>>>

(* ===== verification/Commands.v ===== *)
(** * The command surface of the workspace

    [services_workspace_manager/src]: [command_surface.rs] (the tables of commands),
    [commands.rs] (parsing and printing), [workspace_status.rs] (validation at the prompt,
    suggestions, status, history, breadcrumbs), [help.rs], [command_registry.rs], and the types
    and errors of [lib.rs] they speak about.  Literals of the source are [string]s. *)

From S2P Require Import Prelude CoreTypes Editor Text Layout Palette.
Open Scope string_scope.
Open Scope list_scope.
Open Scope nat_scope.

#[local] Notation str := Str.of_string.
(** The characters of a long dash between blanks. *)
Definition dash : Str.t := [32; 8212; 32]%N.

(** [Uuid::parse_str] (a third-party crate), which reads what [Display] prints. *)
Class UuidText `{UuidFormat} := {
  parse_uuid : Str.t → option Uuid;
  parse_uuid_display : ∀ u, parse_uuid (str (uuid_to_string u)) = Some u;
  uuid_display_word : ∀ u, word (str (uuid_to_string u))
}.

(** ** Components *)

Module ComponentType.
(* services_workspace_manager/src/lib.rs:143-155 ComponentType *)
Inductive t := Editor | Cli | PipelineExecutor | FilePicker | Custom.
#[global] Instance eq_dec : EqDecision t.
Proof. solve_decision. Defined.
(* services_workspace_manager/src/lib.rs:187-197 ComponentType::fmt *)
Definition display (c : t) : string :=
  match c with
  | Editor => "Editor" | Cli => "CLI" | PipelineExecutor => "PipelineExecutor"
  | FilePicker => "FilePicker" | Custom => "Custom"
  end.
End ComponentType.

<<<

#### About this task
Write out again, exactly as they appear above, the lines from the one containing "[services_workspace_manager/src]: [command_surface.rs] (the" to the final line, and only those.

#### Your solution
    [services_workspace_manager/src]: [command_surface.rs] (the tables of commands),
    [commands.rs] (parsing and printing), [workspace_status.rs] (validation at the prompt,
    suggestions, status, history, breadcrumbs), [help.rs], [command_registry.rs], and the types
    and errors of [lib.rs] they speak about.  Literals of the source are [string]s. *)

From S2P Require Import Prelude CoreTypes Editor Text Layout Palette.
Open Scope string_scope.
Open Scope list_scope.
Open Scope nat_scope.

#[local] Notation str := Str.of_string.
(** The characters of a long dash between blanks. *)
Definition dash : Str.t := [32; 8212; 32]%N.

(** [Uuid::parse_str] (a third-party crate), which reads what [Display] prints. *)
Class UuidText `{UuidFormat} := {
  parse_uuid : Str.t → option Uuid;
  parse_uuid_display : ∀ u, parse_uuid (str (uuid_to_string u)) = Some u;
  uuid_display_word : ∀ u, word (str (uuid_to_string u))
}.

(** ** Components *)

Module ComponentType.
(* services_workspace_manager/src/lib.rs:143-155 ComponentType *)
Inductive t := Editor | Cli | PipelineExecutor | FilePicker | Custom.
#[global] Instance eq_dec : EqDecision t.
Proof. solve_decision. Defined.
(* services_workspace_manager/src/lib.rs:187-197 ComponentType::fmt *)
Definition display (c : t) : string :=
  match c with
  | Editor => "Editor" | Cli => "CLI" | PipelineExecutor => "PipelineExecutor"
  | FilePicker => "FilePicker" | Custom => "Custom"
  end.
End ComponentType.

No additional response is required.